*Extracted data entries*
[Start of section]
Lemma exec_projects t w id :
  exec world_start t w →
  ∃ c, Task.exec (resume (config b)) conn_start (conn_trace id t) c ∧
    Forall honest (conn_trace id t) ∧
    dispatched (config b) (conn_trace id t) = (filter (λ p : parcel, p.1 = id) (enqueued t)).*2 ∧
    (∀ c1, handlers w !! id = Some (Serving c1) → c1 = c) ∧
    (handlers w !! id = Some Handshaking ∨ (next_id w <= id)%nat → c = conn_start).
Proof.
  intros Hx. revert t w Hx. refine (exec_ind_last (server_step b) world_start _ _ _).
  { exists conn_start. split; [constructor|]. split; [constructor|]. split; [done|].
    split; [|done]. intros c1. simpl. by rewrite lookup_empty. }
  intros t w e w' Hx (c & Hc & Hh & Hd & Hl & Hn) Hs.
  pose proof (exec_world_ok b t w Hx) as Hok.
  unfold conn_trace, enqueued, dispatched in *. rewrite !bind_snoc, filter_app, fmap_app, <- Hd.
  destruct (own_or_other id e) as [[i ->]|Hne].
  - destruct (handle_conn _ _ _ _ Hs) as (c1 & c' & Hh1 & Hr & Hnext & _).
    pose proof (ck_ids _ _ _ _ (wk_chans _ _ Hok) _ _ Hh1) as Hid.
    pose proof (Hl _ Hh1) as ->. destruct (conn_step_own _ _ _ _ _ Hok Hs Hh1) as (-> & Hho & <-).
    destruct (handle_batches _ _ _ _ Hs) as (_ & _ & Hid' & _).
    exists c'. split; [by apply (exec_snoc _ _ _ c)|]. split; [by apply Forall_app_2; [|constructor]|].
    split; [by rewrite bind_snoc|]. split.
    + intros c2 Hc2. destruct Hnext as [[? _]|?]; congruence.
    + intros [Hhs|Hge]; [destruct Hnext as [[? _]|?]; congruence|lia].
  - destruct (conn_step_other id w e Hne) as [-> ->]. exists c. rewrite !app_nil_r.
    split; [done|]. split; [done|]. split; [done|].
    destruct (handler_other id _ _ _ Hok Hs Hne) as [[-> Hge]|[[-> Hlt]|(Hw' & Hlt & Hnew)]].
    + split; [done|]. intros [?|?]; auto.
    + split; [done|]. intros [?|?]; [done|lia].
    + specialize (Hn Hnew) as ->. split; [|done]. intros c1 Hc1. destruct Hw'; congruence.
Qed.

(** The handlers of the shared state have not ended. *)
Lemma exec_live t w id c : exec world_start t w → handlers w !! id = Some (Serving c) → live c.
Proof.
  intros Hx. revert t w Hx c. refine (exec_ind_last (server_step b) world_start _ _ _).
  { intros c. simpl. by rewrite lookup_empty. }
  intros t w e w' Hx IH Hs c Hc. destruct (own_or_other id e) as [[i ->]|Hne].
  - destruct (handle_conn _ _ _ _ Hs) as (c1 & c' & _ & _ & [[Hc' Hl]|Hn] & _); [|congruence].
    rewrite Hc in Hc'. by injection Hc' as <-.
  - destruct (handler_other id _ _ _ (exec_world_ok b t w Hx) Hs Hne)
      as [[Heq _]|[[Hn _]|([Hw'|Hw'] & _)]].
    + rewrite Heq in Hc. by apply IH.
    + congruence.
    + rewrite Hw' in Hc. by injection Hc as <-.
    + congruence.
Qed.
[End of section]
*How to complete this task*
Please copy every line of the records above in which "rewrite" appears.

*Response area*
    split; [|done]. intros c1. simpl. by rewrite lookup_empty. }
  unfold conn_trace, enqueued, dispatched in *. rewrite !bind_snoc, filter_app, fmap_app, <- Hd.
    split; [by rewrite bind_snoc|]. split.
  - destruct (conn_step_other id w e Hne) as [-> ->]. exists c. rewrite !app_nil_r.
  { intros c. simpl. by rewrite lookup_empty. }
    rewrite Hc in Hc'. by injection Hc' as <-.
    + rewrite Heq in Hc. by apply IH.
    + rewrite Hw' in Hc. by injection Hc as <-.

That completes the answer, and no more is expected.